Ironic door signI had to laugh when I saw this post on LinkedIn: “Don’t Stop Complaining—Complain Effectively” by diplomacy coach and speaker Tamala Takahashi. As Takahashi points out, complaining is generally seen as negative and unhealthy. It makes the complainer more negative, as well as anyone unlucky enough to be listening. Yet it’s the squeaky wheel that gets the grease: Complaints often get results. “Complaints are the only way for a company to know that its practices are making their customers unhappy,” Takahashi writes. “Complaints drive the creation of laws. And without complaints, we wouldn’t have most of our public services.” The key is to complain in an effective way, and Takahashi offers some pointers on how to do that:

  • Raise issues to the right people at the right time. Knowing when to complain and who to complain to is the most effective.
  • Describe the problem and offer a solution. When you offer a solution, you become part of the solution, not just the problem.

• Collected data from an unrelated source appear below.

Lemma finish_modifier_state tid v g :
  state (Handlers.finish_modifier tid v g).2 = state g ∨
  state (Handlers.finish_modifier tid v g).2 = finished.
Proof.
  unfold Handlers.finish_modifier.
  destruct (contains _ _); simpl; [|by left].
  destruct (_ =? _)%nat; simpl; [by right|by left].
Qed.

Lemma commit_base_elem {E} (this : E) (conflicts : list E) :
  commit_base this conflicts = this ∨ commit_base this conflicts ∈ conflicts.
Proof.
  revert this. induction conflicts as [|c cs IH]; intros this; simpl; [by left|].
  right. destruct (IH c) as [-> | Hin]; [left|by right].
Qed.

Lemma graphs_advance_refl m : graphs_advance m m.
Proof. intros gid g0 H. by exists g0. Qed.

Lemma graphs_advance_trans m1 m2 m3 :
  graphs_advance m1 m2 -> graphs_advance m2 m3 -> graphs_advance m1 m3.
Proof.
  intros H12 H23 gid g0 H. destruct (H12 gid g0 H) as (g1 & H1 & Hr1).
  destruct (H23 gid g1 H1) as (g2 & H2 & Hr2). exists g2. split; [done|lia].
Qed.

Lemma graphs_advance_insert m gid g0 g' :
  m !! gid = Some g0 -> (rank (state g0) ≤ rank (state g'))%nat ->
  graphs_advance m (<[gid := g']> m).
Proof.
  intros Hl Hr gid' g1 H1. destruct (decide (gid = gid')) as [<- | Hne].
  - exists g'. rewrite lookup_insert_eq. split; [done|]. by simplify_eq.
  - exists g1. by rewrite lookup_insert_ne.
Qed.

Lemma block_modifier_rank v g :
  (rank (state g) ≤ rank (state (Handlers.block_modifier v g).2))%nat.
Proof.
  unfold Handlers.block_modifier. case_bool_decide as Hs; simpl; [|lia].
  rewrite Hs. simpl. lia.
Qed.

Lemma finish_modifier_rank tid v g :
  (rank (state g) ≤ rank (state (Handlers.finish_modifier tid v g).2))%nat.
Proof.
  destruct (finish_modifier_state tid v g) as [-> | ->]; [lia|].
  destruct (state g); simpl; lia.
Qed.
(** Wrong passwords below the threshold: each is answered 401 and
    counted, and no lock is set. *)
Lemma failed_logins ip name attempts :
  forall coll sess i u,
    findOne (login_filter name) coll = Some (i, u) ->
    lockUntil u = None ->
    loginAttempts u + Z.of_nat (length attempts) < 5 ->
    Forall (fun a : Attempt => bcrypt_compare a.2 (password u) = false) attempts ->
    logins bcrypt_compare ip name attempts coll sess
    = (replicate (length attempts) LoginFailed,
       <[i := set_login (loginAttempts u + Z.of_nat (length attempts)) None u]> coll,
       sess).
Proof.
  induction attempts as [|[now pw] rest IH]; intros coll sess i u Hf Hl Hn Hw.
  - simpl. rewrite Z.add_0_r, <- Hl, set_login_id.
    destruct (findOne_lookup _ _ _ _ Hf) as [Hi _].
    now rewrite list_insert_id.
  - apply Forall_cons in Hw as [Hpw Hw]. simpl in Hpw.
    cbn [logins]. unfold login at 1. rewrite Hf.
    unfold isLocked at 1. rewrite Hl. unfold comparePassword. rewrite Hpw.
    cbn [negb].
    assert (Hc : loginAttempts u + 1 < 5) by (cbn [length] in Hn; lia).
    rewrite incLoginAttempts_count by auto.
    set (u1 := set_login (loginAttempts u + 1) None u).
    assert (Hf1 : findOne (login_filter name) (updateOne i u1 coll) = Some (i, u1)).
    { apply findOne_insert with (u := u); auto.
      now destruct (findOne_lookup _ _ _ _ Hf). }
    rewrite (IH _ sess i u1 Hf1); subst u1;
      cbn [lockUntil loginAttempts set_login password length] in *; auto; try lia.
    unfold updateOne. rewrite list_insert_insert_eq.
    replace (loginAttempts u + Z.of_nat (S (length rest)))
      with (loginAttempts u + 1 + Z.of_nat (length rest)) by lia.
    reflexivity.
Qed.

  • Complain sparingly. The more often you complain, the less people will listen. Complain sparingly, and people will truly listen.
  • Complain with a purpose in mind. When you do complain, know exactly why you’re doing so. The reason why you’re complaining will determine the best time and place to do so.
  • Apologize if you complain excessively in a moment of weakness. If you don’t complain often, and you know how much complaining annoys others, apologizing will go a long way to help lessen the negative impact.
  • Vent in private; raise issues publicly for a purpose. If you need to vent, keep it private. If you do bring up problems in public, make sure they’re well thought out for a long-term goal.